Elizabeth Johnson, familiarly known as "Tetty", was the widow of Birmingham merchant Henry Porter, and later the wife of English writer Samuel Johnson, whom she predeceased.

Biography

Elizabeth was born on 4 February 1689 and baptised at Great Peatling on 16 February of that year. She was a daughter of William Jervis of Great Peatling, and his wife, Anne, daughter of Henry Darell of Middle Temple. She was the middle daughter of three sisters and three brothers. As her eldest sister died at the age of 11 and the younger at the age of four, Elizabeth was the only daughter to reach adulthood.
In July 1708 Elizabeth inherited from her grandmother Elizabeth Jervis all her household goods, as well as her plate, rings and cash. She also inherited half of the residue of her grandmother's estate the other half going to her mother Anne.

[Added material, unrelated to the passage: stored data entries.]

(** * Turns of the thread *)
#[local] Arguments observe_ack : simpl never.
#[local] Arguments epoch_gate : simpl never.
Lemma epoch_gate_ack cfg r started ack ack' started' : epoch_gate cfg r started ack = (ack', started', None) -> ack' = ack \/ ack' = no_ack.
Proof. unfold epoch_gate. repeat case_match; intros [= <- <-]; auto. Qed.
(** A turn sends nothing, or the frontier it has observed, which is above all it has
    sent. *)
Lemma ack_turn_cases cfg r c :
  sent (AckThread_turn cfg r c) = sent c /\ (next_to_ack_offset (AckThread_turn cfg r c) = next_to_ack_offset c \/ ending (AckThread_turn cfg r c) <> None) \/
  let ack := (observe_ack cfg r c).1 in ending c = None /\ ack <> no_ack /\ next_to_ack_offset c <= ack /\
    next_to_ack_offset (AckThread_turn cfg r c) = ack +u 1 /\ sent (AckThread_turn cfg r c) = sent c ++ [ack].
Proof.
  destruct c as [next known polls started last e out]. unfold AckThread_turn. destruct e; [left; auto|].
  destruct (if _ && _ then _ else _); [left; auto|]. destruct (observe_ack _ _ _) as [ack polls'].
  destruct (epoch_gate _ _ _ _) as [[ack' started'] [f|]] eqn:Eg; [left; auto|]. apply epoch_gate_ack in Eg.
  destruct (_ && _) eqn:E; [|left; auto]. destruct Eg as [->| ->]; [|by rewrite Z.eqb_refl in E]. unfold send_ack.
  destruct (_ && (ack =? last)); [left; auto|]. destruct (_ && (_ <? _)); [left; auto|]. rewrite E. apply andb_true_iff in E as [E1 E2]. bool_props.
  destruct (rd_send_ok r); [right|left; auto]. cbn. split_and!; done || lia.
Qed.
Record conn_ok (c : AckConn) : Prop := {
  co_sorted : StronglySorted Z.lt (sent c);
  co_next : ending c = None -> Forall (fun a => a < next_to_ack_offset c) (sent c);
}.
Definition ack_thread (cfg : AckConfig) (rs : list AckReads) : AckConn := foldl (fun c r => AckThread_turn cfg r c) new_conn rs.
Lemma ack_turn_ended cfg r c : ending (AckThread_turn cfg r c) = None -> ending c = None.
Proof. destruct c as [? ? ? ? ? [e|] ?]; [|done]. done. Qed.
Lemma ack_turn_ok cfg r c : conn_ok c -> is_u64 (observe_ack cfg r c).1 -> conn_ok (AckThread_turn cfg r c).
Proof.
  intros [Hs Hn] Hu. pose proof (ack_turn_ended cfg r c) as He. destruct (ack_turn_cases cfg r c) as [[E1 E2]|(Ee & Ha & Hle & E1 & E2)].
  - split; rewrite E1; [done|]. intros H. destruct E2 as [->|]; [auto|congruence].
  - set (ack := (observe_ack cfg r c).1) in *. clearbody ack. assert (E3 : ack +u 1 = ack + 1) by (unfold no_ack in *; word_lia).
    specialize (Hn Ee). rewrite Forall_forall in Hn. split; rewrite E2.
    + apply StronglySorted_app. split_and!; [|done|repeat constructor]. intros x y Hx ->%list_elem_of_singleton. specialize (Hn x Hx). cbn in Hn. lia.
    + intros _. rewrite E1, E3. apply Forall_app. split; [|repeat constructor; lia]. apply Forall_forall. intros x Hx. specialize (Hn x Hx). cbn in Hn. lia.
Qed.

Elizabeth married Henry Porter on 4 February 1715. Henry was a Birmingham merchant, but he was not a successful businessman and on his death Elizabeth had to settle some of his debts. They had three children, all of whom died childless: Lucy lived in Lichfield with Samuel Johnson's mother and served in her shop; Jervis Henry became a naval officer and settled in London; Joseph became a successful London business man.
Elizabeth and Henry Porter became friends of Johnson in 1732 and Johnson courted her after Porter's death. His affectionate names for her, "Tetty" or "Tetsey," were regional contractions for the name "Elizabeth."

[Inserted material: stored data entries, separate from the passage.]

(** * Executive AI assistant: the workflow stages and their routing

    A shallow embedding of the email workflow of [eaia]: the promotional
    pre-filter and the triage stage ([eaia/main/triage.py]), the drafting
    stage with its retry policy ([eaia/main/draft_response.py]), the
    refinement stage ([eaia/main/rewrite.py]), the conditional routing of
    the graph ([eaia/main/graph.py], [eaia/main/gmail_agent_node.py]) and
    the preference write of the reflection graph
    ([eaia/reflection_graphs.py]).

    Conventions of the model.
    - A Python [str] is a [string]; text outside ASCII is carried as the
      bytes of its UTF-8 encoding, and [str.lower], [str.upper], slicing and
      the case-insensitive regular expression flag act on ASCII letters.
    - Every stage runs in the monad [M]: it may raise a Python exception and
      it threads the world outside the graph state: what was printed, what
      [asyncio.sleep] was asked to wait, the requests sent to the language
      model, and the preference store.
    - The language model, the few-shot search and the resolved prompt
      configuration are collaborators outside the repository's code; they
      enter as section variables or as fields of the run configuration. *)

From Stdlib Require Import Floats ZArith Ascii String DecimalString.
From stdpp Require Import base option list strings gmap.
From Equations Require Import Equations.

They married on 9 July 1735 at St Werburgh's Church, Derby, where the event is reenacted annually. At the time he was 25, she 46, and neither the Johnson nor Porter families were enthusiastic about the marriage.

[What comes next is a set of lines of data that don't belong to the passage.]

Lemma star_lazy_sound (a : atom) (s : text) :
  forall prev cs (k : @cont R) x,
    star_lazy fl a prev s cs k = Some x ->
    exists w s', s = w ++ s' /\ k (prev_after prev w) s' cs = Some x.
Proof.
  induction s as [|c s IH]; intros prev cs k x H; simpl in H.
  - destruct (k prev [] cs) eqn:E; [|discriminate].
    exists [], []. inversion H; subst. auto.
  - destruct (k prev (c :: s) cs) eqn:E.
    + inversion H; subst. exists [], (c :: s). auto.
    + destruct (atom_ok fl a c); [|discriminate].
      apply IH in H. destruct H as (w & s' & -> & Hk).
      exists (c :: w), s'. auto.
Qed.

Lemma one_sound (a : atom) (prev : option ascii) (s : text) (cs : caps)
    (k : @cont R) (x : R) :
  one fl a prev s cs k = Some x ->
  exists c s', s = c :: s' /\ k (Some c) s' cs = Some x.
Proof.
  destruct s as [|c s]; simpl; [discriminate|].
  destruct (atom_ok fl a c); [|discriminate]. eauto.
Qed.

(** Whatever the matcher returns, the continuation returned it, at a
    position further on in the same text. *)
Lemma exec_sound (r : regex) :
  forall prev s cs (k : @cont R) x,
    exec fl r prev s cs k = Some x ->
    exists w s' cs', s = w ++ s' /\ k (prev_after prev w) s' cs' = Some x.
Proof.
  induction r as [ | a | | a | a | a | r IH | n r IH | r1 IH1 r2 IH2 ];
    intros prev s cs k x H; simpl in H.
  - exists [], s, cs. auto.
  - apply one_sound in H. destruct H as (c & s' & -> & Hk).
    exists [c], s', cs. auto.
  - destruct (at_bol fl prev); [|discriminate]. exists [], s, cs. auto.
  - apply star_greedy_sound in H. destruct H as (w & s' & -> & Hk). eauto.
  - apply star_lazy_sound in H. destruct H as (w & s' & -> & Hk). eauto.
  - apply one_sound in H. destruct H as (c & s1 & -> & Hk).
    apply star_greedy_sound in Hk. destruct Hk as (w & s' & -> & Hk').
    exists (c :: w), s', cs. auto.
  - destruct (exec fl r prev s cs k) as [y|] eqn:E.
    + inversion H; subst y. eauto.
    + exists [], s, cs. auto.
  - apply IH in H. destruct H as (w & s' & cs' & -> & Hk). eauto.
  - apply IH1 in H. destruct H as (w1 & s1 & cs1 & -> & Hk).
    apply IH2 in Hk. destruct Hk as (w2 & s2 & cs2 & -> & Hk').
    exists (w1 ++ w2), s2, cs2. rewrite prev_after_app, app_assoc. auto.
Qed.

End MatcherFacts.

Lemma firstn_prefix {A : Type} (w s' : list A) :
  firstn (length (w ++ s') - length s') (w ++ s') = w.
Proof.
  rewrite length_app. replace (length w + length s' - length s') with (length w) by lia.
  rewrite firstn_app, Nat.sub_diag, firstn_all. simpl. apply app_nil_r.
Qed.

(** A match is a prefix of the text at its position, and a non-empty one
    when the attempt had to advance. *)
Lemma match_here_prefix (fl : flags) (r : regex) (adv : bool)
    (prev : option ascii) (s : text) (m : rmatch) :
  match_here fl r adv prev s = Some m ->
  (exists s', s = group0 m ++ s') /\ (adv = true -> group0 m <> []).
Proof.
  unfold match_here. intros H.
  apply exec_sound in H. destruct H as (w & s' & cs' & -> & Hk).
  destruct (adv && (length s' =? length (w ++ s'))) eqn:E; [discriminate|].
  inversion Hk; subst m; simpl. rewrite firstn_prefix. split; [eauto|].
  intros ->. simpl in E. apply Nat.eqb_neq in E.
  intros ->. apply E. reflexivity.
Qed.

(** ** The scan *)

Lemma skipn_prefix {A : Type} (w s' : list A) : skipn (length w) (w ++ s') = s'.
Proof. rewrite skipn_app, skipn_all, Nat.sub_diag. reflexivity. Qed.

Lemma match_here_nil (fl : flags) (r : regex) (adv : bool)
    (prev : option ascii) (m : rmatch) :
  match_here fl r adv prev [] = Some m -> group0 m = [].
Proof.
  intros H. apply match_here_prefix in H. destruct H as [[s' E] _].
  symmetry in E. now apply app_eq_nil in E.
Qed.

(** The pieces of a scan, put back together, are the text scanned: a scan
    loses nothing and invents nothing. *)
Lemma scan_source (fl : flags) (r : regex) (s : text) :
  forall prev n, flat_map piece_source (scan fl r prev s n) = skipn n s.
Proof.
  induction s as [|c t IH]; intros prev n.
  - destruct n as [|n]; simpl; [|reflexivity].
    destruct (match_here fl r false prev []) as [m|] eqn:E; [|reflexivity].
    pose proof E as G. apply match_here_nil in G. rewrite G. simpl. rewrite G. simpl.
    destruct (match_here fl r true prev []) as [m'|] eqn:E'; [|reflexivity].
    apply match_here_nil in E'. simpl. rewrite E'. reflexivity.
  - destruct n as [|n]; simpl; [|apply IH].
    destruct (match_here fl r false prev (c :: t)) as [m|] eqn:E.
    + pose proof E as P. apply match_here_prefix in P. destruct P as [[s' Hs] _].
      destruct (length (group0 m)) as [|k] eqn:L.
      * apply length_zero_iff_nil in L. simpl. rewrite L. simpl.
        destruct (match_here fl r true prev (c :: t)) as [m'|] eqn:E'.
        -- pose proof E' as P'. apply match_here_prefix in P'. destruct P' as [[s2 Hs2] Hne].
           simpl. rewrite IH.
           destruct (group0 m') as [|d g] eqn:G; [now exfalso; apply Hne|].
           simpl in Hs2. inversion Hs2; subst. simpl.
           rewrite Nat.sub_0_r, skipn_prefix. reflexivity.
        -- simpl. now rewrite IH.
      * simpl. rewrite IH.
        destruct (group0 m) as [|d g] eqn:G; [discriminate|].
        simpl in Hs. inversion Hs; subst. simpl in L. inversion L; subst.
        simpl. now rewrite skipn_prefix.
    + simpl. now rewrite IH.
Qed.

Lemma pieces_source (fl : flags) (r : regex) (s : text) :
  flat_map piece_source (pieces fl r s) = s.
Proof. unfold pieces. now rewrite scan_source. Qed.

(** Passing the characters of a match is scanning on behind it. *)
Lemma scan_skip (fl : flags) (r : regex) (w : text) :
  forall prev s,
    scan fl r prev (w ++ s) (length w) = scan fl r (prev_after prev w) s 0.
Proof.
  induction w as [|c w IH]; intros prev s; [reflexivity|].
  simpl. apply IH.
Qed.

Her dowry of over £600 was invested in setting up Edial Hall, a private school at Edial near Lichfield. After its failure, in 1737 Johnson moved to London, where she joined him later that year.
In later life she suffered from ill-health, exacerbated by alcohol and opiate medicines. Robert Levet, a poverty-stricken doctor supported by Johnson, ascribed her death to the latter. She died at 63, and is buried in Bromley Parish Church. According to the Latin inscription Johnson composed for her gravestone, she was beautiful, accomplished, ingenious, and pious. Johnson called the marriage "a love-match on both sides," and always recalled her affectionately and with grief, especially on the anniversary of her death.
The chief descriptions of her, however, come from unsympathetic accounts by Johnson's contemporaries and biographers such as his ex-pupil David Garrick, Hester Thrale and Thomas B. Macaulay: the last described her as "a short, fat, coarse woman, painted half an inch thick, dressed in gaudy colours, and fond of exhibiting provincial airs and graces." The writer and essayist Alice Meynell judged her less harshly, attacking these critics for prejudice.